Relevant sections of Indian
Penal Code and Representation
of People’s Act have appropriate measures to deal with hate speeches but
they have been rarely used. There are a few sections in Indian criminal law and
election law that unequivocally restricts and restrains the use of hate speech
and empowers the Government, the police and the judiciary to enforce them. Sections 153 A and B of the Indian Penal
Code (IPC-offences for promoting enmity between different groups on grounds of
religion, race, place of birth, language etc and doing acts prejudicial to
maintenance of harmony or prejudicial to national integration) and Sections 123
A and B of the Representation of People’s Act (RPA—that, under the definition
of a ‘corrupt practice’ forbids the use of undue influence, appeal on grounds
of religion, promoting enmity or hatred between different classes of citizens
on the ground of religion, race or community and character assassination). These provisions co-exist with other,
broader provisions of the Indian Penal Code, with significant implications for ‘hate
speech’. These provisions include the following:
Section 295, which prohibits ‘injuring or defiling [any] place of
worship with intent to insult the religion of any class’;
Section 295A, which
prohibits ‘deliberate and malicious acts, intended to outrage religious
feelings or any class by insulting its religion or religious beliefs’;
Section 298, which prohibits ‘uttering words, etc, with deliberate
intent to wound religious feelings’;
Section 505(1), which prohibits ‘statements conducive to public mischief’;
Section 505(2), which
prohibits ‘statements creating or promoting enmity, hatred or ill-will between
classes’.
The approach of the Indian judiciary towards issues of ‘hate speech’ (as they
intersect with questions of ‘public order’) has been exemplified, and in many senses
established, by the landmark case of Ramji Lal Modi v State of Uttar Pradesh (1957).
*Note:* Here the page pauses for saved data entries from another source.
(* ===== verification/FloatRound.v ===== *)
(** * Rounded sums and quotients of [f64]

    The order of the finite numbers is that of their values, and a sum, a quotient
    or a duration in seconds is on the same side of every number as the exact
    result is. *)

From Stdlib Require Import Floats.SpecFloat.
From S2P Require Import Prelude RustFloat FloatFacts.

(** ** The value of a number *)

Definition valid (x : f64) : Prop := valid_binary prec emax x = true.
Definition finite (x : f64) : Prop := match x with S754_zero _ | S754_finite _ _ _ => True | _ => False end.

(** The value in units of 2^-1074, the smallest positive number. *)
Definition fixed (x : f64) : Z :=
  match x with S754_finite s m e => (if s then Zneg m else Zpos m) * 2 ^ (e + 1074) | _ => 0 end.

Lemma valid_finite s m e : valid (S754_finite s m e) ->
  -1074 <= e <= 971 /\ Zpos m < 2 ^ 53 /\ (2 ^ 52 <= Zpos m \/ e = -1074).
Proof.
  unfold valid, valid_binary, bounded, canonical_mantissa. rewrite andb_true_iff, Z.leb_le, Z.eqb_eq.
  unfold fexp, emin, emax, prec. intros [H1 H2]. pose proof (digits_bounds m) as Hd.
  set (d := Zpos (digits2_pos m)) in *. assert (d <= 53) by lia.
  assert (2 ^ d <= 2 ^ 53) by (apply Z.pow_le_mono_r; lia). repeat split; [lia..|].
  destruct (Z.eq_dec e (-1074)); [by right|left]. assert (d = 53) as Hd53 by lia. rewrite Hd53 in Hd. lia.
Qed.

Lemma valid_normal s m e : 2 ^ 52 <= Zpos m < 2 ^ 53 -> -1074 <= e <= 971 -> valid (S754_finite s m e).
Proof.
  intros Hm He. assert (Hd : Zpos (digits2_pos m) = 53) by (by apply digits_unique).
  unfold valid, valid_binary, bounded, canonical_mantissa. rewrite andb_true_iff, Z.leb_le, Z.eqb_eq, Hd.
  unfold fexp, emin, emax, prec. lia.
Qed.

(** A number with the smaller exponent has the smaller value. *)
Lemma fixed_exponent m e n k :
  valid (S754_finite false m e) -> valid (S754_finite false n k) -> e < k -> Zpos m * 2 ^ (e + 1074) < Zpos n * 2 ^ (k + 1074).
Proof.
  intros (He & Hm & _)%valid_finite (Hk & _ & Hn)%valid_finite Hlt. destruct Hn as [Hn|]; [|lia].
  replace (k + 1074) with ((e + 1074) + 1 + (k - e - 1)) by lia.
  rewrite (Z.pow_add_r 2 (e + 1074 + 1)), (Z.pow_add_r 2 (e + 1074) 1) by lia.
  pose proof (Z.pow_pos_nonneg 2 (e + 1074) ltac:(lia) ltac:(lia)) as Hp.
  pose proof (Z.pow_pos_nonneg 2 (k - e - 1) ltac:(lia) ltac:(lia)) as Hq.
  set (p := 2 ^ (e + 1074)) in *. set (q := 2 ^ (k - e - 1)) in *. change (2 ^ 1) with 2.
  apply (Z.lt_le_trans _ (2 ^ 53 * p)); [by apply Z.mul_lt_mono_pos_r|].
  apply (Z.le_trans _ (2 ^ 52 * (p * 2 * 1))); [lia|]. apply Z.mul_le_mono_nonneg; [lia|done|lia|].
  apply Z.mul_le_mono_nonneg_l; lia.
Qed.

Lemma fixed_compare m e n k :
  valid (S754_finite false m e) -> valid (S754_finite false n k) ->
  match Z.compare e k with Lt => Lt | Gt => Gt | Eq => Pos.compare m n end
  = Z.compare (Zpos m * 2 ^ (e + 1074)) (Zpos n * 2 ^ (k + 1074)).
Proof.
  intros Hx Hy. symmetry. destruct (Z.compare_spec e k) as [->|H|H].
  - pose proof (valid_finite _ _ _ Hx) as (He & _). pose proof (Z.pow_pos_nonneg 2 (k + 1074) ltac:(lia) ltac:(lia)).
    by rewrite <- Zmult_compare_compat_r by lia.
  - by apply Z.compare_lt_iff, fixed_exponent.
  - by apply Z.compare_gt_iff, fixed_exponent.
Qed.

Lemma fixed_sign s m e : valid (S754_finite s m e) -> 0 < Zpos m * 2 ^ (e + 1074).
Proof. intros (He & _)%valid_finite. pose proof (Z.pow_pos_nonneg 2 (e + 1074) ltac:(lia) ltac:(lia)). lia. Qed.

Lemma compare_fixed x y : valid x -> valid y -> finite x -> finite y -> SFcompare x y = Some (Z.compare (fixed x) (fixed y)).
Proof.
  destruct x as [s|s| |s m e], y as [t|t| |t n k]; try done; intros Hx Hy _ _; unfold SFcompare, fixed.
  - pose proof (fixed_sign _ _ _ Hy). f_equal. symmetry. destruct t; [apply Z.compare_gt_iff|apply Z.compare_lt_iff]; lia.
  - pose proof (fixed_sign _ _ _ Hx). f_equal. symmetry. destruct s; [apply Z.compare_lt_iff|apply Z.compare_gt_iff]; lia.
  - change (Pos.compare_cont Eq) with Pos.compare. pose proof (fixed_sign _ _ _ Hx). pose proof (fixed_sign _ _ _ Hy).
    pose proof (fixed_compare m e n k Hx Hy) as Hc. f_equal. symmetry. destruct s, t.
    + rewrite <- !Pos2Z.opp_pos, !Z.mul_opp_l, Z.compare_opp, Z.compare_antisym, <- Hc. by destruct (Z.compare e k).
    + apply Z.compare_lt_iff. lia.
    + apply Z.compare_gt_iff. lia.
    + by rewrite <- Hc.
Qed.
In this case, where the person concerned had tried to incite a large Hindu
crowd against Muslims in Uttar Pradesh, the Supreme Court of India upheld the
constitutionality of section 295A of the Indian Penal Code as a ‘reasonable’
restriction upon free speech ‘in the interests of’ public order. The Court
rejected the need for any nexus between acts possessing ‘a tendency to cause
public disorder’ and the actual occurrence of such public disorder. Indian
judiciary, in most cases, has adopted a broad construction of the ‘interests of
public order’, while relating to hate speech. It has time and again relied on
Human Rights Resolution 13/16, Combating Defamation of Religions, which
appropriately addresses the need for a balance between freedom of speech and
religious freedom. However most of the actions of the judiciary relating to
hate speech are responses to immediate political and religious controversies,
not substantial contributions to international human rights jurisprudence.’
Quite apart from the fundamental rights to equality, equal protection
by the law, right to life, freedom of expression, association and residence and
freedom to promote, practice and propagate one’s faith and the rights of
religious minorities to run their own institutions, the consistent and honest
application of these sections of the IPC and the RPA are critical to ensure and
assert the protection of basic democratic and human rights and especially, the
Constitutional rights of Indian religious minorities. As importantly, the regular application
of these sections in the public arena, by actions of the executive and
judiciary, whenever violations of these laws take place is as much necessary
for upholding the secular intent of the Constitution of India.